StreamNet: Memory-Efficient Streaming Tiny Deep Learning Inference on the Microcontroller

Authors: Hong-Sheng Zheng, Yu-Yuan Liu, Chen-Fong Hsu, Tsung Tai Yeh

NeurIPS 2023 | Conference PDF | Archive PDF | Plain Text | LLM Run Details

Reproducibility Variable Result LLM Response
Research Type Experimental In 10 Tiny ML models, Stream Net-2D achieves a geometric mean of 7.3X speedup and saves 81% of MACs over the state-of-the-art patch-based inference.
Researcher Affiliation Academia Hong-Sheng Zheng, Chen-Fong Hsu, Yu-Yuan Liu, Tsung Tai Yeh Department of Computer Science National Yang-Ming Chiao Tung University Hsinchu, Taiwan {hszheng.cs08, fonghsu.cs08, yyliu.cs11, ttyeh14}@nycu.edu.tw
Pseudocode Yes Algorithm 1: The Stream Net Parameter Selection Algorithm
Open Source Code No The paper describes its implementation and modifications to MCUNet V2 but does not provide an explicit statement or link for the open-sourcing of Stream Net's specific code.
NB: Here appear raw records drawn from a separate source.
(* ===== verification/AgentProps.v ===== *)
(** * What the identity registry promises

    Properties of [AgentIdentity] over any history of calls, from the steps of
    [AgentSteps]. *)

From stdpp Require Import base sets strings numbers list sorting relations.
From Stdlib Require Import ZArith Lia.
From S2P Require Import Prelude PyText PyHash PyFloat Compare Tables AgentIdentity AgentSteps.

#[local] Open Scope Z_scope.

Section Props.
Context {U : Unicode}.

(** The registry after a history of calls. *)
Abbreviation after cs := (run cs empty_db).

Lemma well_formed_after cs : well_formed (after cs).
Proof. apply well_formed_run, well_formed_empty. Qed.

(** C10. The registry is well formed after any history of calls: agents, targets,
    hosts, serials, fingerprints and generations are unique; every certificate
    belongs to an identity, with a generation between 1 and the identity's; an
    agent has at most one active and one staged certificate, the staged one of
    the latest generation; a revoked identity has only revoked certificates. *)
Theorem registry_well_formed cs :
  well_formed (after cs) /\
  forall c1 c2, c1 ∈ certificates (after cs) -> c2 ∈ certificates (after cs) -> cr_agent_id c1 = cr_agent_id c2 ->
    cr_state c1 = STAGED -> cr_state c2 = STAGED -> c1 = c2.
Proof.
  pose proof (well_formed_after cs) as W. split; [done|]. intros c1 c2 H1 H2 Ha S1 S2.
  destruct (wf_owned _ W c1 H1) as (i & Hi & (Hia & _ & _ & Hs1)).
  destruct (owned_unique _ i c2 W Hi H2 ltac:(congruence)) as (_ & _ & _ & Hs2).
  eapply certificate_unique; [exact W|done..|]. rewrite Hs1, Hs2; done.
Qed.

(** ** Certificates over time *)

Abbreviation moves_to := (rtc (fun s s' => moves s s' = true)).

Lemma run_certificate cs d c : c ∈ certificates d ->
  exists c', c' ∈ certificates (run cs d) /\ same_certificate c c' /\ moves_to (cr_state c) (cr_state c').
Proof.
  revert d c. induction cs as [|x cs IH]; intros d c Hc; [by exists c|]. rewrite run_call_cons.
  destruct (step_certificates _ _ _ _ (exec_db_step x d)) as (f & Hf & Hd).
  assert (Hin : f c ∈ certificates (exec x d)).
  { destruct Hd as [-> |(row & -> & _)]; [|apply elem_of_app; left]; apply list_elem_of_fmap; by exists c. }
  destruct (IH _ _ Hin) as (c' & Hc' & Hs & Hm). destruct (Hf c) as (Hs1 & Hm1 & _).
  exists c'. split; [done|]. split; [by transitivity (f c)|]. by eapply rtc_l.
Qed.

Lemma run_identity cs d i : i ∈ identities d -> exists i', i' ∈ identities (run cs d) /\ head_step i i'.
Proof.
  revert d i. induction cs as [|x cs IH]; intros d i Hi.
  - exists i. split; [done|]. unfold head_step. split_and!; auto. lia.
  - rewrite run_call_cons. destruct (step_identities _ _ _ _ (exec_db_step x d)) as (g & Hg & Hd).
    assert (Hin : g i ∈ identities (exec x d)).
    { destruct Hd as [-> |(row & -> & _)]; [|apply elem_of_app; left]; apply list_elem_of_fmap; by exists i. }
    destruct (IH _ _ Hin) as (i' & Hi' & Hs). exists i'. split; [done|]. specialize (Hg i Hi).
    unfold head_step in *. destruct_and?. split_and!; try congruence; try lia. intuition congruence.
Qed.

Lemma revoked_absorbs s s' : moves_to s s' -> s = REVOKED -> s' = REVOKED.
Proof. induction 1 as [|s1 s2 s3 Hm _ IH]; [done|]. intros ->. apply IH. by destruct s2. Qed.

(** A certificate is immutable but for its lifecycle: whatever calls follow,
    its row stays, with the same agent, generation, serial, fingerprints, PEM and
    window; its state only moves from staged to active, active to retired, or
    to revoked, and it never leaves revoked. *)
Theorem certificates_follow_lifecycle cs0 cs c :
  c ∈ certificates (after cs0) ->
  exists c', c' ∈ certificates (run cs (after cs0)) /\ same_certificate c c' /\
    moves_to (cr_state c) (cr_state c') /\ (cr_state c = REVOKED -> cr_state c' = REVOKED).
Proof.
  intros Hc. destruct (run_certificate cs _ c Hc) as (c' & Hc' & Hs & Hm). exists c'. split_and!; try done.
  by apply revoked_absorbs.
Qed.

(** ** Verification *)

Lemma elem_joined d c i : (c, i) ∈ joined d <-> c ∈ certificates d /\ i ∈ identities d /\ ir_agent_id i = cr_agent_id c.
Proof.
  unfold joined. rewrite list_elem_of_bind. split.
  - intros (c' & Hi & Hc'). apply list_elem_of_fmap in Hi as (i' & E & Hi). injection E as -> ->.
    apply elem_select_where in Hi as [?%is_agent_true ?]. done.
  - intros (Hc & Hi & Ha). exists c. split; [|done]. apply list_elem_of_fmap. exists i. split; [done|].
    apply elem_select_where. by rewrite is_agent_true.
Qed.

Lemma presents_unique d f s c c' : well_formed d -> f <> None \/ s <> None -> c ∈ certificates d -> c' ∈ certificates d ->
  presents f s c = true -> presents f s c' = true -> c = c'.
Proof.
  intros W Hsome Hc Hc' [P1 P2]%andb_true_iff [P1' P2']%andb_true_iff. destruct f as [f|].
  - apply bool_decide_eq_true in P1. apply bool_decide_eq_true in P1'.
    eapply (unique_rows cr_cert_sha256); [apply W|done..|congruence].
  - destruct s as [s|]; [|by destruct Hsome]. apply bool_decide_eq_true in P2. apply bool_decide_eq_true in P2'.
    eapply (unique_rows cr_serial_number); [apply W|done..|congruence].
Qed.

(** The normalised arguments of [verify]. *)
Definition verify_arguments (cert serial : option str) : res (option str * option str) :=
  raise_if (bool_decide (cert = None) && bool_decide (serial = None)) ValueError;;
  fingerprint ← match cert with Some f => Some <$> normalize_hex f (Some 64%nat) | None => Ok None end;
  number ← match serial with Some s => Some <$> normalize_serial s | None => Ok None end;
  Ok (fingerprint, number).

Lemma verify_arguments_some cert serial f s : verify_arguments cert serial = Ok (f, s) -> f <> None \/ s <> None.
Proof.
  unfold verify_arguments. destruct cert as [x|].
  - cbn. destruct (normalize_hex x _); [|done]. cbn. intros H. inv_ok. left. congruence.
  - destruct serial as [y|]; [|done]. cbn. destruct (normalize_serial y); [|done]. cbn. intros H. injection H as <- <-. by right.
Qed.

Lemma verify_arguments_verify cert serial now st d :
  verify cert serial now st d =
    '(f, s) ← verify_arguments cert serial;
    match select_one (fun ci => presents f s ci.1) (joined d) with
    | None => Ok None
    | Some (c, i) =>
        if negb (bool_decide (ir_state i = ID_ACTIVE)) then Ok None
        else if negb (in_window (micros now) c) then Ok None
        else if negb (accepted st (micros now) c) then Ok None
        else
          certificate ← certificate_from_row c;
          Ok (Some (mkVerified (cr_agent_id c) (ir_target_id i) (ir_canonical_host_id i) (ir_scopes i) certificate))
    end.
Proof.
  unfold verify, verify_arguments. destruct (raise_if _ _); [|done]. cbn.
  destruct cert as [x|]; [destruct (normalize_hex x _); [|done]|]; cbn;
    (destruct serial as [y|]; [destruct (normalize_serial y); [|done]|]; done).
Qed.

(** Verification accepts exactly the right certificates: [verify] returns a
    principal if and only if the identifiers it is given are those of a
    certificate that is in its validity window, active, retired within its
    overlap, or staged where staged ones are allowed, and whose identity is
    active; the principal is that identity. *)
Theorem verify_spec cs cert serial now st v :
  verify cert serial now st (after cs) = Ok (Some v) <->
  exists f s c i certificate,
    verify_arguments cert serial = Ok (f, s) /\ c ∈ certificates (after cs) /\ presents f s c = true /\
    i ∈ identities (after cs) /\ ir_agent_id i = cr_agent_id c /\ ir_state i = ID_ACTIVE /\
    cr_not_before_us c <= micros now < cr_not_after_us c /\
    (cr_state c = ACTIVE \/ cr_state c = STAGED /\ st = true \/
     cr_state c = RETIRED /\ exists t, cr_overlap_until_us c = Some t /\ micros now < t) /\
    certificate_from_row c = Ok certificate /\
    v = mkVerified (cr_agent_id c) (ir_target_id i) (ir_canonical_host_id i) (ir_scopes i) certificate.
Proof.
  pose proof (well_formed_after cs) as W. rewrite verify_arguments_verify.
  assert (Hacc : forall c, accepted st (micros now) c = true <->
    (cr_state c = ACTIVE \/ cr_state c = STAGED /\ st = true \/
     cr_state c = RETIRED /\ exists t, cr_overlap_until_us c = Some t /\ micros now < t)).
  { intros c. unfold accepted. destruct (cr_state c); [naive_solver..| |naive_solver].
    destruct (cr_overlap_until_us c) as [t|]; [rewrite Z.ltb_lt|]; naive_solver. }
  assert (Hwin : forall c, in_window (micros now) c = true <-> cr_not_before_us c <= micros now < cr_not_after_us c).
  { intros c. unfold in_window. rewrite andb_true_iff, Z.leb_le, Z.ltb_lt. done. }
  split.
  - intros H. apply bind_Ok_inv in H as ([f s] & Ha & H). destruct (select_one _ _) as [[c i]|] eqn:E; [|done].
    apply select_one_Some in E as [Hp (Hc & Hi & Hia)%elem_joined]. cbn [fst] in Hp.
    destruct (bool_decide _) eqn:Es; [|done]. destruct (in_window _ c) eqn:Ew; [|done].
    destruct (accepted _ _ c) eqn:Ea; [|done]. cbn [negb] in H. apply bind_Ok_inv in H as (certificate & Hcr & H).
    exists f, s, c, i, certificate. apply bool_decide_eq_true in Es. apply Hwin in Ew. apply Hacc in Ea.
    split_and!; try done; [apply Ew|apply Ew|congruence].
  - intros (f & s & c & i & certificate & Ha & Hc & Hp & Hi & Hia & Hs & Hw & Hst & Hcr & ->).
    rewrite Ha. cbn [mbind res_bind].
    assert (E : select_one (fun ci => presents f s ci.1) (joined (after cs)) = Some (c, i)).
    { destruct (select_one_exists (fun ci => presents f s ci.1) (joined (after cs)) (c, i)) as [[c' i'] E];
        [by apply elem_joined|done|]. rewrite E.
      apply select_one_Some in E as [Hp' (Hc' & Hi' & Hia')%elem_joined].
      assert (c' = c) as -> by (eapply presents_unique; eauto using verify_arguments_some).
      f_equal. f_equal. eapply (unique_rows ir_agent_id); [apply W|done..|congruence]. }
    rewrite E, bool_decide_true by done. cbn [negb]. rewrite (proj2 (Hwin c) Hw), (proj2 (Hacc c) Hst). cbn [negb].
    by rewrite Hcr.
Qed.

Lemma verify_certificate cs cert serial now st v : verify cert serial now st (after cs) = Ok (Some v) ->
  exists f s c i, verify_arguments cert serial = Ok (f, s) /\ c ∈ certificates (after cs) /\ presents f s c = true /\
    i ∈ identities (after cs) /\ ir_agent_id i = cr_agent_id c /\ ir_state i = ID_ACTIVE /\ cr_state c <> REVOKED.
Proof.
  rewrite verify_arguments_verify. intros H. apply bind_Ok_inv in H as ([f s] & Ha & H).
  destruct (select_one _ _) as [[c i]|] eqn:E; [|done].
  apply select_one_Some in E as [Hp (Hc & Hi & Hia)%elem_joined]. cbn [fst] in Hp.
  destruct (bool_decide _) eqn:Es; [|done]. destruct (in_window _ c); [|done].
  destruct (accepted _ _ c) eqn:Ea; [|done]. apply bool_decide_eq_true in Es. exists f, s, c, i. split_and!; try done.
  unfold accepted in Ea. by destruct (cr_state c).
Qed.

Lemma run_app cs1 cs2 d : run (cs1 ++ cs2) d = run cs2 (run cs1 d).
Proof. apply fold_left_app. Qed.

(** A certificate that is out of service: itself or its identity is revoked. *)
Definition out_of_service (c : cert_row) (d : db) : Prop :=
  c ∈ certificates d /\
  (cr_state c = REVOKED \/ exists i, i ∈ identities d /\ ir_agent_id i = cr_agent_id c /\ ir_state i = ID_REVOKED).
Open Datasets No We evaluate 10 Tiny ML models from MCUNet V2 model zoo (5)such as mbv2w0.35(MB2), proxyless-w0.3(PL), mcunet-vww0(MV0), mcunet-vww1(MV1), mcunet-vww2(MV2), mcunet-in0(MI0), mcunet-in1(MI1), mcunet-in2(MI2), mcunet-in3(MI3), mcunet-in4(MI4). All models use int8 quantized mode.
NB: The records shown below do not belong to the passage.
Lemma grounded_steps (C : gset nat) l ordered steps : closed_under_support C -> StronglySorted lt l ->
  (forall j, j ∈ l <-> j ∈ C) -> Forall2 (fun i a => apps !! i = Some a) l ordered -> Forall2 describes ordered steps ->
  grounded steps.
Proof.
  intros Hclosed Hsort Hl Happs Hsteps k st Hst.
  destruct (Forall2_lookup_r _ _ _ _ _ Hsteps Hst) as (a & Ha & (Eh & Em & Ep & Eg)).
  destruct (Forall2_lookup_r _ _ _ _ _ Happs Ha) as (i & Hi & Hia).
  destruct (apps_justified i a Hia) as (J1 & J2 & J3 & J4 & J5 & J6 & J7).
  assert (Hback : forall j, j ∈ ap_support a -> exists k' b st', k' < k /\ apps !! j = Some b /\ steps !! k' = Some st' /\
    describes b st').
  { intros j Hj. assert (HjC : j ∈ C) by (eapply Hclosed; [|exact Hia|exact Hj]; apply Hl; by eapply list_elem_of_lookup_2).
    apply Hl, list_elem_of_lookup in HjC as [k' Hk'].
    destruct (Forall2_lookup_l _ _ _ _ _ Happs Hk') as (b & Hb & Hjb).
    destruct (Forall2_lookup_l _ _ _ _ _ Hsteps Hb) as (st' & Hst' & Hd).
    exists k', b, st'. split_and!; try done. eapply (sorted_lookup l k' k j i); try done. by apply J5. }
  split; [|split].
  - exists (ap_cap a). rewrite Em, Eg, Ep, Eh. done.
  - rewrite Eh. destruct J6 as [?|(j & Hj & (b & Hb & Hd & He))]; [by left|right].
    destruct (Hback j Hj) as (k' & b' & st' & Hlt & Hb' & Hst' & (Eh' & _ & _ & Eg')). assert (b' = b) as -> by congruence.
    exists k', st'. rewrite Eh', Eg'. done.
  - rewrite Ep, Eh. intros f Hf. destruct (J7 f Hf) as [?|(j & Hj & (b & Hb & Hd & He))]; [by left|right].
    destruct (Hback j Hj) as (k' & b' & st' & Hlt & Hb' & Hst' & (Eh' & _ & _ & Eg')). assert (b' = b) as -> by congruence.
    exists k', st'. rewrite Eh', Eg'. done.
Qed.

(** What is known of a returned path. *)
Definition path_ok (p : AttackPath) : Prop :=
  grounded (pa_steps p) /\
  (exists st, head (pa_steps p) = Some st /\ ps_host_id st = pa_entry_host p) /\ pa_entry_host p ∈ entry /\
  (exists st, last (pa_steps p) = Some st /\ ps_host_id st = pa_goal_host p /\ pa_goal p ∈ ps_postconditions_gained st) /\
  (0 <= pa_score p <= 100)%Z /\
  (forall h, h ∈ pa_related_asset_ids p <-> exists st, st ∈ pa_steps p /\ ps_host_id st = h).

Lemma score_range sev cvss n : (0 <= score sev cvss n <= 100)%Z.
Proof. unfold score. lia. Qed.

Lemma Forall2_last {A B} (P : A -> B -> Prop) l k x : Forall2 P l k -> last l = Some x -> exists y, last k = Some y /\ P x y.
Proof.
  intros F Hl. rewrite last_lookup in Hl. destruct (Forall2_lookup_l _ _ _ _ _ F Hl) as (y & Hy & HP). exists y.
  split; [|done]. rewrite last_lookup. by rewrite <-(Forall2_length _ _ _ F).
Qed.

Lemma Forall2_head {A B} (P : A -> B -> Prop) l k x : Forall2 P l k -> head l = Some x -> exists y, head k = Some y /\ P x y.
Proof. intros F Hl. destruct F as [|a b l k Hab F]; [done|]. injection Hl as <-. by exists b. Qed.

Lemma sorted_last l g : StronglySorted lt l -> g ∈ l -> (forall j, j ∈ l -> j <= g) -> last l = Some g.
Proof.
  induction 1 as [|x l Hl IH Hx]; intros Hg Hle; [by apply not_elem_of_nil in Hg|].
  destruct l as [|y l]; [by apply list_elem_of_singleton in Hg as ->|].
  change (last (x :: y :: l)) with (last (y :: l)). apply IH; [|intros j Hj; apply Hle; by right].
  apply elem_of_cons in Hg as [->|Hg]; [|done]. exfalso. rewrite List.Forall_forall in Hx.
  specialize (Hx y ltac:(by left)). specialize (Hle y ltac:(right; by left)). lia.
Qed.

Lemma elem_ordered_unique h l : h ∈ ordered_unique l <-> h ∈ l.
Proof. unfold ordered_unique. by rewrite elem_of_rev, elem_of_remove_dups, elem_of_rev. Qed.

Lemma goal_fact_gained a fact : goal_fact_of a = Some fact -> fact ∈ ap_gained a.
Proof.
  unfold goal_fact_of. intros Hh. assert (Hin : fact ∈ base.filter (fun g => g ∈ ap_gained a) (GOAL_FACTS ++ [u "access.foothold"])).
  { destruct (base.filter _ _); [done|]. injection Hh as ->. by left. }
  by apply list_elem_of_filter in Hin as [? _].
Qed.

Lemma path_to_ok g a : apps !! g = Some a -> is_Some (goal_fact_of a) ->
  exists p, path_to graph apps (g, a) = Ok p /\ path_ok p /\ pa_goal_host p = ap_host a /\ goal_fact_of a = Some (pa_goal p).
Proof.
  intros Ha [fact Hfact]. destruct (dependencies g) as (C & ordered & E & Em & F & Hg & Hle & Hclosed); [by eapply lookup_lt_Some|].
  unfold path_to. cbn [fst snd]. rewrite E. cbn [mbind res_bind]. rewrite Em. cbn [mbind res_bind]. rewrite Hfact.
  set (l := isort Nat.ltb (elements C)) in *.
  assert (Hl : forall j, j ∈ l <-> j ∈ C) by (intros j; unfold l; by rewrite isort_elem, elem_of_elements).
  pose proof (sorted_elements C) as Hsort. fold l in Hsort.
  assert (Hord : forall b, b ∈ ordered -> exists i, apps !! i = Some b).
  { intros b [k Hk]%list_elem_of_lookup. destruct (Forall2_lookup_r _ _ _ _ _ F Hk) as (i & _ & Hi). by exists i. }
  destruct (map_res_total (step_of graph) ordered) as (steps & Es & Fs).
  { intros b Hb. destruct (Hord b Hb) as [i Hi]. by eapply step_of_ok. }
  assert (Fd : Forall2 describes ordered steps).
  { eapply Forall2_impl; [exact Fs|]. intros b st. apply step_of_describes. }
  unfold build_path. rewrite Es. cbn [mbind res_bind].
  destruct (map_res_total (get_node graph) (ordered_unique (ap_host <$> ordered))) as (nodes & En & _).
  { intros h Hh. apply elem_ordered_unique, list_elem_of_fmap in Hh as (b & -> & Hb). destruct (Hord b Hb) as [i Hi].
    unfold get_node. destruct (apps_known i b Hi) as [n ->]. by exists n. }
  rewrite En. cbn [mbind res_bind].
  assert (Hlast : last l = Some g) by (apply sorted_last; [done|by apply Hl|intros j Hj; by apply Hle, Hl]).
  destruct (Forall2_last _ _ _ _ F Hlast) as (a' & Hlast' & Ha'). assert (a' = a) as -> by congruence.
  destruct ordered as [|first rest] eqn:Eo; [done|]. rewrite <-Eo in *.
  eexists. split; [reflexivity|].
  destruct (Forall2_head _ _ _ first Fd ltac:(by rewrite Eo)) as (st0 & Hst0 & (Eh0 & _)).
  destruct (Forall2_last _ _ _ _ Fd Hlast') as (stn & Hstn & (Ehn & _ & _ & Egn)).
  pose proof (grounded_steps C l ordered steps Hclosed Hsort Hl F Fd) as Hgr.
  split; [|done].
  split; [exact Hgr|]. split; [exists st0; by rewrite Eh0|]. split; [|split; [|split; [apply score_range|]]].
  - cbn [pa_entry_host]. rewrite <-Eh0. destruct (Hgr 0 st0) as (_ & [?|(k' & _ & Hlt & _)] & _); [by destruct steps|done|lia].
  - exists stn. cbn [pa_steps pa_goal_host pa_goal]. split; [done|]. rewrite Ehn, Egn. split; [done|]. by apply goal_fact_gained.
  - cbn [pa_related_asset_ids pa_steps]. intros h. rewrite elem_ordered_unique, list_elem_of_fmap. split.
    + intros (b & -> & [k Hk]%list_elem_of_lookup). destruct (Forall2_lookup_l _ _ _ _ _ Fd Hk) as (st & Hst & (Eh & _)).
      exists st. split; [by eapply list_elem_of_lookup_2|done].
    + intros (st & [k Hk]%list_elem_of_lookup & <-). destruct (Forall2_lookup_r _ _ _ _ _ Fd Hk) as (b & Hb & (Eh & _)).
      exists b. split; [done|by eapply list_elem_of_lookup_2].
Qed.

(** ** Every goal has its path *)

Lemma goals_spec ia : ia ∈ goals entry apps -> apps !! ia.1 = Some ia.2 /\ is_Some (goal_fact_of ia.2).
Proof.
  assert (Hidx : forall ia, ia ∈ imap (fun i a => (i, a)) apps -> apps !! ia.1 = Some ia.2).
  { intros x [k Hk]%list_elem_of_lookup. rewrite list_lookup_imap in Hk. destruct (apps !! k) eqn:E; [|done].
    cbn in Hk. injection Hk as <-. done. }
  assert (Hfact : forall (a : application) g, g ∈ ap_gained a -> g ∈ GOAL_FACTS ++ [u "access.foothold"] -> is_Some (goal_fact_of a)).
  { intros a g Hg Hin. unfold goal_fact_of.
    assert (Hf : g ∈ base.filter (fun g => g ∈ ap_gained a) (GOAL_FACTS ++ [u "access.foothold"])) by (by apply list_elem_of_filter).
    destruct (base.filter _ _); [by apply not_elem_of_nil in Hf|]. by eexists. }
  unfold goals. destruct (base.filter _ (imap _ apps)) as [|x l] eqn:E.
  - intros [[_ Hf] Hin]%list_elem_of_filter. split; [by apply Hidx|]. eapply Hfact; [exact Hf|]. apply elem_of_app. right. by left.
  - rewrite <-E. intros [He Hin]%list_elem_of_filter. split; [by apply Hidx|]. apply Exists_exists in He as (g & Hg & Hgain).
    eapply Hfact; [exact Hgain|]. apply elem_of_app. by left.
Qed.

Lemma goals_elem i a : apps !! i = Some a -> Exists (fun g => g ∈ ap_gained a) GOAL_FACTS -> (i, a) ∈ goals entry apps.
Proof.
  intros Ha He.
  assert (Hf : (i, a) ∈ base.filter (fun ia => Exists (fun g => g ∈ ap_gained ia.2) GOAL_FACTS) (imap (fun i a => (i, a)) apps)).
  { apply list_elem_of_filter. split; [done|]. apply list_elem_of_lookup. exists i. by rewrite list_lookup_imap, Ha. }
  unfold goals. destruct (base.filter _ (imap _ apps)); [by apply not_elem_of_nil in Hf|done].
Qed.

Lemma od_set_values {V} (Q : V -> Prop) (k : str) v d : (forall x, x ∈ snd <$> d -> Q x) -> Q v ->
  forall x, x ∈ snd <$> od_set k v d -> Q x.
Proof.
  intros Hd Hv x (y & -> & Hy)%list_elem_of_fmap.
  assert (F : Forall (fun y => Q y.2) (od_set k v d)).
  { apply od_set_Forall; [|done]. apply Forall_forall. intros z Hz. apply Hd, list_elem_of_fmap. by exists z. }
  rewrite Forall_forall in F. by apply F.
Qed.

Lemma for_each_cons {A S} (body : A -> S -> res S) x l s out : for_each body (x :: l) s = Ok out ->
  exists s', body x s = Ok s' /\ for_each body l s' = Ok out.
Proof. cbn. destruct (body x s) as [s'|]; [by exists s'|discriminate]. Qed.

(** The candidates of [extract_paths]. *)
Lemma candidates_ok : exists paths,
  for_each (fun goal paths => p ← path_to graph apps goal; Ok (od_set (pa_path_id p) p paths)) (goals entry apps) []
    = Ok paths /\ forall p, p ∈ snd <$> paths -> path_ok p.
Proof.
  apply (for_each_total (fun paths => forall p, p ∈ snd <$> paths -> path_ok p)).
  - intros p Hp. by apply not_elem_of_nil in Hp.
  - intros [g a] paths [Hg Hf]%goals_spec Hp. cbn [fst snd] in *. destruct (path_to_ok g a Hg Hf) as (p & -> & Hok & _).
    cbn [mbind res_bind]. eexists. split; [done|]. by apply od_set_values.
Qed.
Dataset Splits No The paper evaluates pre-trained Tiny ML models from a model zoo and does not discuss or specify training, validation, or test dataset splits used for training these models or for its own evaluation.
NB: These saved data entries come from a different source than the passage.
(* ===== verification/StoreProps.v ===== *)
(** * What the record store promises

    Appending keeps the table in order, its statistics exact and its budgets, and
    removes no more than it must; walking the cursor visits every retained record
    once, whatever is appended in between. *)

From stdpp Require Import base gmap sets strings numbers list sorting relations.
From Stdlib Require Import ZArith Lia.
From S2P Require Import Prelude PyText Tables Lineage RecordStore.

#[local] Open Scope Z_scope.

Section Facts.
Context {U : Unicode} {R : Type} (size_of : R -> Z) (field_of : str -> R -> option str).
Hypothesis size_nonneg : forall r, 0 <= size_of r.

(** ** The table *)

Definition ids_ascend (rows : list (row R)) : Prop := StronglySorted (fun a b => rw_id a < rw_id b) rows.

(** Ids ascend and were handed out by the counter, and the statistics are exact. *)
Record store_ok (s : store R) : Prop := {
  so_ids : ids_ascend (st_rows s);
  so_seq : forall r, r ∈ st_rows s -> 0 < rw_id r <= st_seq s;
  so_bytes : forall r, r ∈ st_rows s -> rw_bytes r = size_of (rw_payload r);
  so_count : st_row_count s = Z.of_nat (length (st_rows s));
  so_total : st_total_bytes s = bytes_of (st_rows s);
  so_start : 0 <= st_seq s;
}.

(** The limits as [_nonnegative_limit] leaves them. *)
Definition limits_ok (l : limits) : Prop :=
  0 <= max_table_bytes l /\ 0 <= max_rows l /\ 0 <= max_record_bytes l /\ 0 <= read_max_bytes l.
Hardware Specification Yes The MCU used in our evaluation is STM32F767ZI (8) that includes an ARM Cortex-M7 CPU at 216 MHz, a 512KB SRAM, and a 2MB Flash
Software Dependencies No We deploy Tiny ML models through ARM Mbed CLI (7) on the ARM Cortex-M7 CPU. ... Stream Net translates tensors and operators of the patch-based inference into C source code and links kernel libraries such as ARM CMSIS-NN (6), Tiny Engine (1; 2), and our bypass padding kernels.
Experiment Setup No The paper describes the system implementation and benchmark models but does not provide specific hyperparameters or system-level training settings such as learning rate, batch size, or optimizer details for the models themselves, as it evaluates pre-trained models.